> **EXERCISE MATERIAL**:

(* ===== verification/_CoqProject ===== *)
-Q . S2P
Prelude.v
Crypto.v
Quant.v
BlockAccounting.v
CborCodec.v
Errors.v
RootInput.v
RecordImport.v
Evm.v
Hook.v
B1Update.v
PairBinding.v
B1Cbor.v
B1Membership.v
B1Registry.v
B1Certificate.v
B1Batch.v
RegistryTransition.v
StoreCodec.v
CompanionStore.v
EthConsensus.v
BlockJob.v
BlockExecutor.v
ParentAccountings.v
Retention.v
UnicityConsensus.v
Recovery.v
SealJobs.v
B2Cbor.v
B2Semantics.v
B2Quiet.v
B2Lineage.v
B2Samples.v
BridgeAbi.v
Bridge.v
BridgeSafety.v
BridgeSound.v
BridgeSamples.v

> **HOW TO COMPLETE THIS TASK**:
Please return the full set of records exactly as given above.

> **TASK ANSWER**:
(* ===== verification/_CoqProject ===== *)
-Q . S2P
Prelude.v
Crypto.v
Quant.v
BlockAccounting.v
CborCodec.v
Errors.v
RootInput.v
RecordImport.v
Evm.v
Hook.v
B1Update.v
PairBinding.v
B1Cbor.v
B1Membership.v
B1Registry.v
B1Certificate.v
B1Batch.v
RegistryTransition.v
StoreCodec.v
CompanionStore.v
EthConsensus.v
BlockJob.v
BlockExecutor.v
ParentAccountings.v
Retention.v
UnicityConsensus.v
Recovery.v
SealJobs.v
B2Cbor.v
B2Semantics.v
B2Quiet.v
B2Lineage.v
B2Samples.v
BridgeAbi.v
Bridge.v
BridgeSafety.v
BridgeSound.v
BridgeSamples.v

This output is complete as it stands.